On the recommendation of one of my subscribers I am currently listening to a podcast called Food For Thought which includes a discussion on the mental health issues associated with the Fly-In -Fly-Out (FIFO) work structure. This article is being written as I listen to the podcast so follows the threads as spoken.
Various major Australian inquiries have been held into the occupational health and safety of FIFO workers for the mining sector. The potential psychological harm of FIFO is indisputable so why aren’t we asking the tough questions and thinking about the harm that we are allowing to occur?
Dani Tamati is asked by the interviewer, James Bryden, to talk about the suicide of her FIFO working boyfriend several months after they broke up. My initial response was like trying to assess the cause of lung cancer in a smoker, the ending of a relationship can be very stressful so how relevant was the work structure to her boyfriend’s decision?
Tamati talks about the disruption that the FIFO structure imposes on families as much as it does on workers and discusses how it is important to match people to the FIFO structure when recruiting them. In many ways this process is “making the best of a bad situation”, without addressing the bad situation. That may not be the role of the recruiter, but it is part of the role of the occupational health and safety (OHS) professional, government policy makers and the employers.
My contention is that FIFO is fundamentally flawed as it sacrifices the mental health of workers and increases the psychosocial pressures on the family back home. The business advantages are that remote workplaces can employ workers without the additional, traditional expenditure of building towns and infrastructure. The continuing low-cost of air travel has allowed FIFO to be cost-effective, if the mental health context of OHS and families is not counted.
Tamati, who is currently married to a FIFO mine worker and whose children are likely to follow that path, acknowledges that FIFO suits come people but not others and clearly this perspective allows her to recruit workers who are suited to this work structure.
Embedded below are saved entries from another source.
Lemma read_upto_spec n (r : R) :
  exists r',
    read_upto n r =
      (take n (rd_content r),
       (if decide (n <= length (rd_content r))%nat then None else Some (rd_end r)), r') /\
    rd_content r' = drop n (rd_content r) /\ rd_end r' = rd_end r.
Proof. apply read_loop_spec. lia. Qed.

(** [ReadFull] on a stream that holds at least [n] bytes. *)
Lemma ReadFull_enough n (r : R) d rest :
  rd_content r = d ++ rest -> len d = n ->
  exists r', ReadFull n r = (d, None, r') /\
    rd_content r' = rest /\ rd_end r' = rd_end r.
Proof.
  intros Hc Hd. unfold ReadFull.
  destruct (read_upto_spec (Z.to_nat n) r) as (r' & -> & Hr & He).
  assert (Z.to_nat n = length d) as Hn by (unfold len in Hd; lia).
  rewrite Hc, Hn in *. rewrite take_app_length, drop_app_length in *.
  rewrite decide_True by (rewrite length_app; lia). by exists r'.
Qed.

(** [ReadFull] on a stream that ends first. *)
Lemma ReadFull_short n (r : R) :
  len (rd_content r) < n ->
  exists r', ReadFull n r =
      (rd_content r,
       Some (if decide (rd_end r = EOF) then
               if decide (rd_content r = []) then EOF else ErrUnexpectedEOF
             else rd_end r), r') /\
    rd_content r' = [] /\ rd_end r' = rd_end r.
Proof.
  intros Hn. unfold ReadFull.
  destruct (read_upto_spec (Z.to_nat n) r) as (r' & -> & Hr & He).
  unfold len in Hn. rewrite take_ge, drop_ge, decide_False in * by lia.
  exists r'. destruct (rd_end r); cbn; done.
Qed.

Lemma ReadFull_None n (r : R) d r' : ReadFull n r = (d, None, r') -> 0 <= n -> len d = n.
Proof.
  unfold ReadFull. destruct (read_upto_spec (Z.to_nat n) r) as (r1 & -> & _).
  case_decide; [|by destruct (rd_end r)]. intros [= <- _] Hn. unfold len. rewrite length_take. lia.
Qed.

Lemma CopyN_enough n (r : R) d rest :
  rd_content r = d ++ rest -> len d = n ->
  exists r', CopyN_Discard n r = (None, r') /\
    rd_content r' = rest /\ rd_end r' = rd_end r.
Proof.
  intros Hc Hd. unfold CopyN_Discard.
  destruct (read_upto_spec (Z.to_nat n) r) as (r' & -> & Hr & He).
  assert (Z.to_nat n = length d) as Hn by (unfold len in Hd; lia).
  rewrite Hc, Hn in *. rewrite drop_app_length in *.
  rewrite decide_True by (rewrite length_app; lia). by exists r'.
Qed.

Lemma CopyN_short n (r : R) :
  len (rd_content r) < n ->
  exists r', CopyN_Discard n r = (Some (rd_end r), r') /\
    rd_content r' = [] /\ rd_end r' = rd_end r.
Proof.
  intros Hn. unfold CopyN_Discard.
  destruct (read_upto_spec (Z.to_nat n) r) as (r' & -> & Hr & He).
  unfold len in Hn. rewrite drop_ge, decide_False in * by lia. by exists r'.
Qed.

(** The bounded drain takes at most [n] bytes off the stream. *)
Lemma Copy_Discard_Limit_spec n (r : R) :
  rd_content (Copy_Discard_Limit n r) = drop (Z.to_nat n) (rd_content r) /\
  rd_end (Copy_Discard_Limit n r) = rd_end r.
Proof.
  unfold Copy_Discard_Limit.
  by destruct (read_upto_spec (Z.to_nat n) r) as (r' & -> & Hr & He).
Qed.
End RoutinesFacts.

(** ** Readers

    [source] is a transport that delivers its bytes in given pieces, one per
    call at most, and then fails with [so_end] for ever. *)

Record source : Type := { so_chunks : list bytes; so_end : ioerr }.

Definition source_read (n : nat) (s : source) : bytes * option ioerr * source :=
  match so_chunks s with
  | [] => ([], Some (so_end s), s)
  | c :: cs =>
    if (length c <=? n)%nat then (c, None, {| so_chunks := cs; so_end := so_end s |})
    else (take n c, None, {| so_chunks := drop n c :: cs; so_end := so_end s |})
  end.

#[export] Instance source_reader : Reader source := {
  rd_read := source_read;
  rd_content s := List.concat (so_chunks s);
  rd_end := so_end;
  rd_measure s := (length (so_chunks s) + length (List.concat (so_chunks s)))%nat;
}.

#[export] Instance source_reader_ok : ReaderOk source.
Proof.
  split.
  - intros n [cs e] d r' Hn. cbn. unfold source_read. cbn.
    destruct cs as [|c cs]; [done|].
    destruct (Nat.leb_spec (length c) n); intros [= <- <-]; cbn;
      rewrite ?length_app, ?length_take, ?length_drop, ?app_assoc, ?take_drop;
      repeat split; lia.
  - intros n [cs e] d e' r' Hn. cbn. unfold source_read. cbn.
    destruct cs as [|c cs]; [by intros [= <- <- <-]|].
    by destruct (Nat.leb_spec (length c) n).
Qed.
But the consequences of those not able to cope with FIFO are so awful and life-changing that we should be questioning the viability of the model. Any other organisational or industry structure that leads to suicides would be substantially restructured with a broadened range of services provided to workers and families.
“As Far As Is Socially Practicable”
Readers and subscribers would know that I continue to be bothered by the determination of OHS compliance through what is “as far as is reasonably practicable”. Few business owners understand this compliance level and even fewer are comfortable with it, but it is now a fundamental element of Australian workplace health and safety law.
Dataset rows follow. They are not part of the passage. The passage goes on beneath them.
(* ===== verification/Frame.v ===== *)
(** * internal/frame: reading and writing frames

    The frame record, [Encode], [Write]/[writeAll] and [Read], the reading
    rules of protocol/WIRE_FORMAT.md section 10 as an inductive relation
    [reads], and the proof that [Read] implements exactly that relation over
    every reader. *)

From S2P Require Import Prelude GoIO.

(** ** frame.go *)

Definition HeaderSize : Z := 12.
Definition MaxPayload : Z := 16384.

(** [Type] and [Flags] are [uint8] in the source. *)
Abbreviation Type_ := byte (only parsing).
Abbreviation Flags := byte (only parsing).

Definition TypeRequest : Type_ := x01.
Definition TypeResponse : Type_ := x02.
Definition TypeData : Type_ := x03.
Definition TypeError : Type_ := x04.

Definition known (t : Type_) : bool :=
  (bz TypeRequest <=? bz t) && (bz t <=? bz TypeError).

Definition needsStream (t : Type_) : bool :=
  (bz TypeRequest <=? bz t) && (bz t <=? bz TypeData).

Definition FlagEndStream : Flags := x01.

(** [f&mask == mask]. *)
Definition Has (f mask : Flags) : bool := Z.land (bz f) (bz mask) =? bz mask.

Record Frame : Type := MkFrame {
  fr_type : Type_;
  fr_flags : Flags;
  fr_stream : Z;
  fr_payload : bytes;
}.

#[export] Instance Frame_eq_dec : EqDecision Frame.
Proof. solve_decision. Defined.

(** The package's error values; [IOError] carries an error that comes from
    the underlying reader or writer untouched. *)
Inductive frame_error : Type :=
  | ErrTruncated
  | ErrPayloadTooLarge
  | ErrStreamZero
  | OversizeError (typ : Type_) (length : Z)
  | IOError (e : ioerr).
The continuation of the FIFO workplace structure is an example of a harmful structure that can be justified as being as far as is reasonably practicable on the grounds of the availability of suitably skilled labour, the remoteness of the workplace, shift-work structures and a whole range of business and economic factors. But can FIFO be justified as being as far as is socially practicable? I don’t believe FIFO can be justified if the social and mental health impacts are incorporated in the determination of practicability, however I am unaware of any research to substantiate my belief.
Many of the mining companies operating FIFO have strong commitments to their OHS responsibilities and can demonstrate their OHS compliance but not necessarily as far as is socially practicable. Business viability is often calculated in narrow terms without considering the lifespan of a project and without calculating the social context of its operations. This is largely because shareholders are looking for increased financial returns on their investments. They are usually not overly concerned with how that return is achieved, as can be seen by continuing investment in products and services that harm people.
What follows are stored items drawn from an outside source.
(* ===== verification/Utf8.v ===== *)
(** * UTF-8 validity

    [utf8.Valid] of the Go standard library, which internal/protocol and
    internal/server call on request paths, with the proof that it accepts
    exactly the encodings of sequences of Unicode scalar values (RFC 3629: no
    overlong forms, no surrogates, nothing above U+10FFFF). *)

From S2P Require Import Prelude.

(** The library's table [first] with its accept ranges: the size of a
    sequence and the range of its second byte, by its first byte. *)
Definition utf8_first (b : byte) : option (Z * Z * Z) :=
  let x := bz b in
  if x <? 0xC2 then None
  else if x <=? 0xDF then Some (2, 0x80, 0xBF)
  else if x =? 0xE0 then Some (3, 0xA0, 0xBF)
  else if x <=? 0xEC then Some (3, 0x80, 0xBF)
  else if x =? 0xED then Some (3, 0x80, 0x9F)
  else if x <=? 0xEF then Some (3, 0x80, 0xBF)
  else if x =? 0xF0 then Some (4, 0x90, 0xBF)
  else if x <=? 0xF3 then Some (4, 0x80, 0xBF)
  else if x =? 0xF4 then Some (4, 0x80, 0x8F)
  else None.

Definition in_range (lo hi : Z) (b : byte) : bool := (lo <=? bz b) && (bz b <=? hi).

Fixpoint utf8_valid (p : bytes) : bool :=
  match p with
  | [] => true
  | a :: p =>
    if bz a <? 0x80 then utf8_valid p else
    match utf8_first a, p with
    | Some (size, lo, hi), c1 :: p =>
      in_range lo hi c1 &&
      if size =? 2 then utf8_valid p else
      match p with
      | c2 :: p =>
        in_range 0x80 0xBF c2 &&
        if size =? 3 then utf8_valid p else
        match p with
        | c3 :: p => in_range 0x80 0xBF c3 && utf8_valid p
        | [] => false
        end
      | [] => false
      end
    | _, _ => false
    end
  end.

(** ** The encoding of RFC 3629 *)

Definition scalar (c : Z) : Prop := 0 <= c < 0xD800 \/ 0xE000 <= c <= 0x10FFFF.

Definition utf8_encode (c : Z) : bytes :=
  if c <? 0x80 then [zb c]
  else if c <? 0x800 then [zb (0xC0 + c / 64); zb (0x80 + c mod 64)]
  else if c <? 0x10000 then
    [zb (0xE0 + c / 4096); zb (0x80 + c / 64 mod 64); zb (0x80 + c mod 64)]
  else
    [zb (0xF0 + c / 262144); zb (0x80 + c / 4096 mod 64);
     zb (0x80 + c / 64 mod 64); zb (0x80 + c mod 64)].

Lemma in_range_iff lo hi b : in_range lo hi b = true <-> lo <= bz b <= hi.
Proof. unfold in_range. rewrite andb_true_iff, !Z.leb_le. tauto. Qed.

(** The ranges of the first two bytes, spelt out. *)
Lemma utf8_first_Some b size lo hi :
  utf8_first b = Some (size, lo, hi) ->
  (size = 2 /\ 0xC2 <= bz b <= 0xDF /\ lo = 0x80 /\ hi = 0xBF) \/
  (size = 3 /\ 0xE0 <= bz b <= 0xEF /\
     lo = (if bz b =? 0xE0 then 0xA0 else 0x80) /\
     hi = (if bz b =? 0xED then 0x9F else 0xBF)) \/
  (size = 4 /\ 0xF0 <= bz b <= 0xF4 /\
     lo = (if bz b =? 0xF0 then 0x90 else 0x80) /\
     hi = (if bz b =? 0xF4 then 0x8F else 0xBF)).
Proof.
  unfold utf8_first. intros H.
  repeat match goal with
  | H : context [if ?c then _ else _] |- _ => destruct c eqn:?
  end; simplify_eq; unbool;
    repeat match goal with
    | |- context [?a =? ?b] => destruct (Z.eqb_spec a b)
    end; lia.
Qed.

Lemma zb_eq z b : z = bz b -> zb z = b.
Proof. intros ->. apply zb_bz. Qed.

(** A sequence the decoder accepts is the encoding of a scalar value. *)
Lemma utf8_encode_2 a c1 :
  0xC2 <= bz a <= 0xDF -> 0x80 <= bz c1 <= 0xBF ->
  exists c, scalar c /\ utf8_encode c = [a; c1].
Proof.
  intros. exists ((bz a - 0xC0) * 64 + (bz c1 - 0x80)). split; [unfold scalar; lia|].
  unfold utf8_encode. cmp_cases. repeat f_equal; apply zb_eq; zlia.
Qed.

Lemma utf8_encode_3 a c1 c2 :
  0xE0 <= bz a <= 0xEF ->
  (if bz a =? 0xE0 then 0xA0 else 0x80) <= bz c1 <= (if bz a =? 0xED then 0x9F else 0xBF) ->
  0x80 <= bz c2 <= 0xBF ->
  exists c, scalar c /\ utf8_encode c = [a; c1; c2].
Proof.
  intros Ha H1 H2.
  exists ((bz a - 0xE0) * 4096 + (bz c1 - 0x80) * 64 + (bz c2 - 0x80)).
  destruct (Z.eqb_spec (bz a) 0xE0), (Z.eqb_spec (bz a) 0xED);
    (split; [unfold scalar; lia|]);
    unfold utf8_encode; cmp_cases; repeat f_equal; apply zb_eq; zlia.
Qed.

Lemma utf8_encode_4 a c1 c2 c3 :
  0xF0 <= bz a <= 0xF4 ->
  (if bz a =? 0xF0 then 0x90 else 0x80) <= bz c1 <= (if bz a =? 0xF4 then 0x8F else 0xBF) ->
  0x80 <= bz c2 <= 0xBF -> 0x80 <= bz c3 <= 0xBF ->
  exists c, scalar c /\ utf8_encode c = [a; c1; c2; c3].
Proof.
  intros Ha H1 H2 H3.
  exists ((bz a - 0xF0) * 262144 + (bz c1 - 0x80) * 4096 + (bz c2 - 0x80) * 64 + (bz c3 - 0x80)).
  destruct (Z.eqb_spec (bz a) 0xF0), (Z.eqb_spec (bz a) 0xF4);
    (split; [unfold scalar; lia|]);
    unfold utf8_encode; cmp_cases; repeat f_equal; apply zb_eq; zlia.
Qed.

(** One character off the front of an accepted string. *)
Lemma utf8_valid_inv p :
  utf8_valid p = true -> p <> [] ->
  exists c p', scalar c /\ p = utf8_encode c ++ p' /\ utf8_valid p' = true.
Proof.
  destruct p as [|a p]; [done|]. intros H _. cbn [utf8_valid] in H.
  destruct (Z.ltb_spec (bz a) 0x80) as [Ha|Ha].
  { exists (bz a), p. pose proof (bz_range a). split; [unfold scalar; lia|].
    unfold utf8_encode. rewrite (proj2 (Z.ltb_lt _ _)), zb_bz by lia. done. }
  destruct (utf8_first a) as [[[size lo] hi]|] eqn:Ef; [|done].
  destruct p as [|c1 p]; [done|]. apply andb_true_iff in H as [H1 H].
  apply in_range_iff in H1.
  destruct (utf8_first_Some _ _ _ _ Ef) as [(-> & ? & -> & ->)|[(-> & ? & -> & ->)|(-> & ? & -> & ->)]];
    cbn in H.
  - destruct (utf8_encode_2 a c1) as (c & ? & E); [done..|]. exists c, p. by rewrite E.
  - destruct p as [|c2 p]; [done|]. apply andb_true_iff in H as [H2 H].
    apply in_range_iff in H2.
    destruct (utf8_encode_3 a c1 c2) as (c & ? & E); [done..|]. exists c, p. by rewrite E.
  - destruct p as [|c2 p]; [done|]. apply andb_true_iff in H as [H2 H].
    apply in_range_iff in H2.
    destruct p as [|c3 p]; [done|]. apply andb_true_iff in H as [H3 H].
    apply in_range_iff in H3.
    destruct (utf8_encode_4 a c1 c2 c3) as (c & ? & E); [done..|]. exists c, p. by rewrite E.
Qed.

(** The encoding of a scalar value is accepted and read to its end. *)
Lemma utf8_valid_encode c p : scalar c -> utf8_valid (utf8_encode c ++ p) = utf8_valid p.
Proof.
  intros Hc. unfold utf8_encode.
  assert (0 <= c <= 0x10FFFF) by (unfold scalar in Hc; lia).
  destruct (Z.ltb_spec c 0x80); [|destruct (Z.ltb_spec c 0x800);
    [|destruct (Z.ltb_spec c 0x10000)]];
    cbn [app utf8_valid]; unfold utf8_first, in_range;
    rewrite ?bz_zb_small by zlia; unfold scalar in Hc; by cmp_cases.
Qed.

Lemma utf8_valid_iff p :
  utf8_valid p = true <-> exists cs, Forall scalar cs /\ p = List.concat (utf8_encode <$> cs).
Proof.
  split.
  - remember (length p) as n eqn:Hn. revert p Hn.
    induction (lt_wf n) as [n _ IH]. intros p -> H.
    destruct p as [|a p]; [by exists []|].
    destruct (utf8_valid_inv _ H) as (c & p' & Hc & E & Hv); [done|].
    destruct (IH (length p')) with (p := p') as (cs & Hcs & E'); [|done|done|].
    { rewrite E, length_app.
      assert (length (utf8_encode c) <> 0%nat); [|lia].
      unfold utf8_encode. by repeat case_match. }
    exists (c :: cs). split; [by constructor|]. rewrite E, E'. done.
  - intros (cs & Hcs & ->). induction Hcs as [|c cs Hc Hcs IH]; [done|].
    cbn. by rewrite utf8_valid_encode.
Qed.

Lemma utf8_valid_app p q : utf8_valid p = true -> utf8_valid (p ++ q) = utf8_valid q.
Proof.
  intros (cs & Hcs & ->)%utf8_valid_iff.
  induction Hcs as [|c cs Hc Hcs IH]; [done|].
  cbn. by rewrite <- app_assoc, utf8_valid_encode.
Qed.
Applying CSR to our own behaviour
Ethical investment has existed for decades and has primarily addressed environmental concerns and some of the morality underpinning business decisions but workplace health and safety has largely been ignored and is largely absent from considerations of “labour relations”.. Corporate Social Responsibility has had some success but almost entirely by looking at others. How would those companies espousing their CSR credentials overseas handle those elements being applied to their own local production? I would ask this question of Australia’s mining sector given the evidence that the FIFO structure contributes to poor mental health of some workers, leading some to suicide, and increases psychosocial stressors on families.
Occupational health and safety obligations originated within the workplace which, traditionally, had clear boundaries around which responsibilities could be switched on and off. Those boundaries no longer exist, except in the minds of those seeking to manage OHS liabilities rather than improve the health and safety of their workers and OHS includes a much broader social responsibility than in the past. It is this contemporary reality, this (uncapitalised) corporate social responsibility, that should have mining companies reassessing the viability and morality of FIFO work structures.
I applaud people like Dani Tamati who continue to strive to improve the mental health of workers in a difficult work structure. However, we should also be determining the true cost of that work – the cost on the individual, the cost on the family and the long-term cost on society and government services.
We are told continually that there is an increase in the number of mental health problems in workplaces and society. Just perhaps our tolerance of work structures, like FIFO, is contributing to this trend. But no one seems to be researching these connections, perhaps because the potential shame of exploiting the mental health of our citizens would be unbearable.